#### WORK REQUIRED:
Quote exactly the lines spanning from the top of the data below to the line that contains "match ctx_Err ctx with", including both.

#### DATA LISTING:

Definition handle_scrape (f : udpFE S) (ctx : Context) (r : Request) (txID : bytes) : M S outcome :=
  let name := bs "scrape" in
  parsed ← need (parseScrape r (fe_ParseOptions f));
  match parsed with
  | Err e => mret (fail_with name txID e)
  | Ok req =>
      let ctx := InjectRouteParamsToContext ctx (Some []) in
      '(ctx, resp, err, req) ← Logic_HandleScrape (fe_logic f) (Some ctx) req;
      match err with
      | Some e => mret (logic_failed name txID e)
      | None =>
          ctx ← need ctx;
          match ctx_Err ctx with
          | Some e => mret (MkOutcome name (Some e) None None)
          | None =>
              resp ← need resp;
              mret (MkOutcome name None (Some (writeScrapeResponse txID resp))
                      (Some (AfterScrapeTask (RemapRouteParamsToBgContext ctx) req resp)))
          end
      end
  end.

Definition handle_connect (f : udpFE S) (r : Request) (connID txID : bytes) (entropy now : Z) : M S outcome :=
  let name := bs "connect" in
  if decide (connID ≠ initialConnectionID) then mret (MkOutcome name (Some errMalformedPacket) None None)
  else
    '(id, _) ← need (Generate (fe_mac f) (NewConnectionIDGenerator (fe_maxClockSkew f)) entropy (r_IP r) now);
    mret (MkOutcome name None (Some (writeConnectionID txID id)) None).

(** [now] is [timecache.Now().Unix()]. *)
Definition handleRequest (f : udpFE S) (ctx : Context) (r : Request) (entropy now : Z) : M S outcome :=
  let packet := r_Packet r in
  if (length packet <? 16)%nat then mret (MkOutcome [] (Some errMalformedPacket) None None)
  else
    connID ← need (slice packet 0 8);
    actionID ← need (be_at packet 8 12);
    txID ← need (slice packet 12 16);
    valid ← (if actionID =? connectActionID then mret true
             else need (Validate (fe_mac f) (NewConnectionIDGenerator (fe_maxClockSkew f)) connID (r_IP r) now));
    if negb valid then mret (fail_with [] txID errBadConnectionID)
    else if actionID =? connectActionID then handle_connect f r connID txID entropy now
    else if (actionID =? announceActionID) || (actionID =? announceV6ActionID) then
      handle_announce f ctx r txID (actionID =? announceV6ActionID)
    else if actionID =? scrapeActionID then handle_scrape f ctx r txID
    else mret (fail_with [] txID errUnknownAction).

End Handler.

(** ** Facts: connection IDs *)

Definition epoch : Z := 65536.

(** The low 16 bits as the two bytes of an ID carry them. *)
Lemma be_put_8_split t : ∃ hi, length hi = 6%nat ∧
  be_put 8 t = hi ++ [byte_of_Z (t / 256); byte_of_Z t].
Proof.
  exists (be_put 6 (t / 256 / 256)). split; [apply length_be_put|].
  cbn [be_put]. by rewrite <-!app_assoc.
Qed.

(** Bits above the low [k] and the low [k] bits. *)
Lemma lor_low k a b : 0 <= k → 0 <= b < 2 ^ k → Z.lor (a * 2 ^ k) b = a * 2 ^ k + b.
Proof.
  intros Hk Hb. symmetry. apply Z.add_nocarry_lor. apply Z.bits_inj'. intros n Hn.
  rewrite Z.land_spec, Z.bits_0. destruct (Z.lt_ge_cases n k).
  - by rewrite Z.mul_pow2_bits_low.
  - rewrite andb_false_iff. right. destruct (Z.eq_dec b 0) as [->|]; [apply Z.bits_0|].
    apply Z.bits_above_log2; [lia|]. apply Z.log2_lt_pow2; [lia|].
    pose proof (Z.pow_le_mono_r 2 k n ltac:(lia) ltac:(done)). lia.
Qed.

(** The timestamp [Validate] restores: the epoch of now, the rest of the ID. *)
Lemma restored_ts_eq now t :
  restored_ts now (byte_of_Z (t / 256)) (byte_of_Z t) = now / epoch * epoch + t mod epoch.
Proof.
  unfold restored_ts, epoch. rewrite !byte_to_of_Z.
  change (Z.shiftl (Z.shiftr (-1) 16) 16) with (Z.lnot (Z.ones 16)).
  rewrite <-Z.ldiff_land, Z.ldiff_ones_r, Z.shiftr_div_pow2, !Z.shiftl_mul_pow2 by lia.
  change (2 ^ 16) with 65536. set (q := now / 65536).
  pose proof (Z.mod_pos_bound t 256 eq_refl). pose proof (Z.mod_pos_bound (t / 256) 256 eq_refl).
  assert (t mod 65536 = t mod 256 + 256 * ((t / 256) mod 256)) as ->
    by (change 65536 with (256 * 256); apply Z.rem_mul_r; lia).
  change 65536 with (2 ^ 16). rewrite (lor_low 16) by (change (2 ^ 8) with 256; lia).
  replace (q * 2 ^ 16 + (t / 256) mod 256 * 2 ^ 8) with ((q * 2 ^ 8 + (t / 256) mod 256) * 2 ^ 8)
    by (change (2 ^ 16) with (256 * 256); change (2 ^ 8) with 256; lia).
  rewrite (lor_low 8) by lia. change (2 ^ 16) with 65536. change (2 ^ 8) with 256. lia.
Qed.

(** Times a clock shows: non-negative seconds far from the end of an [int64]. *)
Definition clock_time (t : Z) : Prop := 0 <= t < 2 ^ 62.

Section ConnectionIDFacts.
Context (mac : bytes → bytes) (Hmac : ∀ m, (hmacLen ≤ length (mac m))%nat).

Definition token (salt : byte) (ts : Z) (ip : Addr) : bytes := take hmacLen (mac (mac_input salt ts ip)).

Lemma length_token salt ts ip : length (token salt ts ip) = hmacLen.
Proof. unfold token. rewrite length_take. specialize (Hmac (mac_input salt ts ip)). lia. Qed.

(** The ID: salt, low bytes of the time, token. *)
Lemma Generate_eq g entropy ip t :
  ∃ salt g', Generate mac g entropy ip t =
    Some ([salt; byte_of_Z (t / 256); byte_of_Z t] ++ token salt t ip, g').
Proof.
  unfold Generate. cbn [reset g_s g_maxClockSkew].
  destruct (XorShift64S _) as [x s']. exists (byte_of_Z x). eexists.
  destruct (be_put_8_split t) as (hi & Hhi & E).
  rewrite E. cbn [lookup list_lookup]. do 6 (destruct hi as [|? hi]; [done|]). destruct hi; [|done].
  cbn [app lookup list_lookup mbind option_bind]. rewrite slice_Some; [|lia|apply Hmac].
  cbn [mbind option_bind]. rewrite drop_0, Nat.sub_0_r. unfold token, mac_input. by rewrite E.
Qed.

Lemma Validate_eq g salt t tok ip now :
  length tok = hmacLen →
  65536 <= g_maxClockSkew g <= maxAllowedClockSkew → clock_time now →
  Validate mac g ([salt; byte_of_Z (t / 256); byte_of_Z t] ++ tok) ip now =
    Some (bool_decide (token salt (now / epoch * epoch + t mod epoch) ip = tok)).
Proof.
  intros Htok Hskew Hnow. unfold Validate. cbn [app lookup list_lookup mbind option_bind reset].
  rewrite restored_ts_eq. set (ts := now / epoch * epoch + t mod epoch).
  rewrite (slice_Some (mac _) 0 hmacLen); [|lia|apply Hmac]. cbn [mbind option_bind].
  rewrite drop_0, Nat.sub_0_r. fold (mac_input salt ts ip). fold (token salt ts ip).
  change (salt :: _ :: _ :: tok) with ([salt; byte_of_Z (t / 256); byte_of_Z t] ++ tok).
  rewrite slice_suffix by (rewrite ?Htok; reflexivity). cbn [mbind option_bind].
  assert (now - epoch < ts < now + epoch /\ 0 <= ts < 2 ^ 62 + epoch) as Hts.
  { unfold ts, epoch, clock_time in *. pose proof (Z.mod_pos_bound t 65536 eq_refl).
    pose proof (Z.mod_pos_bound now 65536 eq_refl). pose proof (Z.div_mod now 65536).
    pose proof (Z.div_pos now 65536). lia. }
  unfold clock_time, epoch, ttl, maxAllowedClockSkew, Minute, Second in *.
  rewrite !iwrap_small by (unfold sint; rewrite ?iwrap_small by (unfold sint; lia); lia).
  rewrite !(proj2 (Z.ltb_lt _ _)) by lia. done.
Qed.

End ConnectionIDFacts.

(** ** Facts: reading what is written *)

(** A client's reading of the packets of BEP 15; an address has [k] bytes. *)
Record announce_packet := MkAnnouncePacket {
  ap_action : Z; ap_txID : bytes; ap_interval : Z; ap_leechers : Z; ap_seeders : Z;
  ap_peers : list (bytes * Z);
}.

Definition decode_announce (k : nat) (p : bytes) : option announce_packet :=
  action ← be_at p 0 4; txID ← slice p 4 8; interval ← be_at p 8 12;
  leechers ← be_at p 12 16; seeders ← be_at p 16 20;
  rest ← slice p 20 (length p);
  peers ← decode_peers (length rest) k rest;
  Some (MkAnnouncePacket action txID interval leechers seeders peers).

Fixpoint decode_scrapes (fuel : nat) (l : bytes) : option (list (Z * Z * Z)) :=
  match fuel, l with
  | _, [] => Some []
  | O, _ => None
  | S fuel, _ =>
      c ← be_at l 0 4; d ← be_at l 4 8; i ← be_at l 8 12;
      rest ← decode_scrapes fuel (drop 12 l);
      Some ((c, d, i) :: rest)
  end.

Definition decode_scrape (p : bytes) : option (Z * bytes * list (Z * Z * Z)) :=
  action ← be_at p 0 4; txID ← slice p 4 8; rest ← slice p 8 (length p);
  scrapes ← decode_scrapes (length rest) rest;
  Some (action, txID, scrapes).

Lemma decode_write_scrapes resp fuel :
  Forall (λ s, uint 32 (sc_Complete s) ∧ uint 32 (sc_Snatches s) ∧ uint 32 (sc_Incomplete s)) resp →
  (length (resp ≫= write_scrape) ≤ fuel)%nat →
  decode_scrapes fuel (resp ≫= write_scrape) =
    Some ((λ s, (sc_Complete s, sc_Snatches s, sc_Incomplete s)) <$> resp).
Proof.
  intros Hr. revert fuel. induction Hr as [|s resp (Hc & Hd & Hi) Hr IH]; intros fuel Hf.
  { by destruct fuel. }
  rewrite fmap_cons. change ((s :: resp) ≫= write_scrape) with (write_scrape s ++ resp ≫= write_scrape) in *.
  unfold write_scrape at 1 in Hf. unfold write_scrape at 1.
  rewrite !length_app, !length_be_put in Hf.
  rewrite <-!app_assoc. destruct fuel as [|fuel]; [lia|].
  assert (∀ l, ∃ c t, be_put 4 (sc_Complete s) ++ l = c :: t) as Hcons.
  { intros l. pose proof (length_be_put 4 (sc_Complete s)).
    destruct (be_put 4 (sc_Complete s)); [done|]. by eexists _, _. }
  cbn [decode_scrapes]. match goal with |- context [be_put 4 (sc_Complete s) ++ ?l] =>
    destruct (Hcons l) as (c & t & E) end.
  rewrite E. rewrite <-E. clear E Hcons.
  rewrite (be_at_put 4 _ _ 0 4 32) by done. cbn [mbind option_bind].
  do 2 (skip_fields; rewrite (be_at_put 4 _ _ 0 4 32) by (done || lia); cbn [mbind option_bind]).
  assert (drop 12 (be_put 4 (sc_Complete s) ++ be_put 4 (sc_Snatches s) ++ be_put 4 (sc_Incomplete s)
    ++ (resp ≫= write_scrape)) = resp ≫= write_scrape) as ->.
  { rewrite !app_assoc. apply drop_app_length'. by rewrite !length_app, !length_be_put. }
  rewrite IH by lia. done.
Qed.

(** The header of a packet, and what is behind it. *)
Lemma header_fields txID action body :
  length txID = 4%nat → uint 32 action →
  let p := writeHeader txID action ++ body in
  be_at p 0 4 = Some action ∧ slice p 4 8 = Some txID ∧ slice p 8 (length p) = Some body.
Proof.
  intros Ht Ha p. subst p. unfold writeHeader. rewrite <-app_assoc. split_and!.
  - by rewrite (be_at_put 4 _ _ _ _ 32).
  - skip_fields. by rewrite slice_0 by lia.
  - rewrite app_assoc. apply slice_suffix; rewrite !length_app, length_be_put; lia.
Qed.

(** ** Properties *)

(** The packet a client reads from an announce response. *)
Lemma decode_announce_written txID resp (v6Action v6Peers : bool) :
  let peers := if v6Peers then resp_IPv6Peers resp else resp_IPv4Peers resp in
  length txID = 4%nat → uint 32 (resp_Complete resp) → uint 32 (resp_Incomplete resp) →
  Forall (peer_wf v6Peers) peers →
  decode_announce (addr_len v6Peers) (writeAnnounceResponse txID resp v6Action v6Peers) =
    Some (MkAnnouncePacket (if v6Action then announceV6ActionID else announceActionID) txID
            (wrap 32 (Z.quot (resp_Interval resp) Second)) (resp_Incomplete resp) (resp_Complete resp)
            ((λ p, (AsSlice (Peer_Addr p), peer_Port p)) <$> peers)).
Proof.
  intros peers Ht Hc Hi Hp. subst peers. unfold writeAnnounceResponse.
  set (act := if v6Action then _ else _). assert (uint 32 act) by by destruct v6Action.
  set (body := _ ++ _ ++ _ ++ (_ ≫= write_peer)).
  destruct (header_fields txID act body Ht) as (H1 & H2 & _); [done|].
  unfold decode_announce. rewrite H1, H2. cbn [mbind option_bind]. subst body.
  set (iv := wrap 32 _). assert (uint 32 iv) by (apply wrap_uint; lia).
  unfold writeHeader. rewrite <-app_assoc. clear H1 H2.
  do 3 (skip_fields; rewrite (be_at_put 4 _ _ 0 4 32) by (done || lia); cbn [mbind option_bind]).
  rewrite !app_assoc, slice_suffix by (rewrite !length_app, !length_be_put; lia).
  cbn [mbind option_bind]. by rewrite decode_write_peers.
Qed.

#### EXERCISE RESPONSE:
Definition handle_scrape (f : udpFE S) (ctx : Context) (r : Request) (txID : bytes) : M S outcome :=
  let name := bs "scrape" in
  parsed ← need (parseScrape r (fe_ParseOptions f));
  match parsed with
  | Err e => mret (fail_with name txID e)
  | Ok req =>
      let ctx := InjectRouteParamsToContext ctx (Some []) in
      '(ctx, resp, err, req) ← Logic_HandleScrape (fe_logic f) (Some ctx) req;
      match err with
      | Some e => mret (logic_failed name txID e)
      | None =>
          ctx ← need ctx;
          match ctx_Err ctx with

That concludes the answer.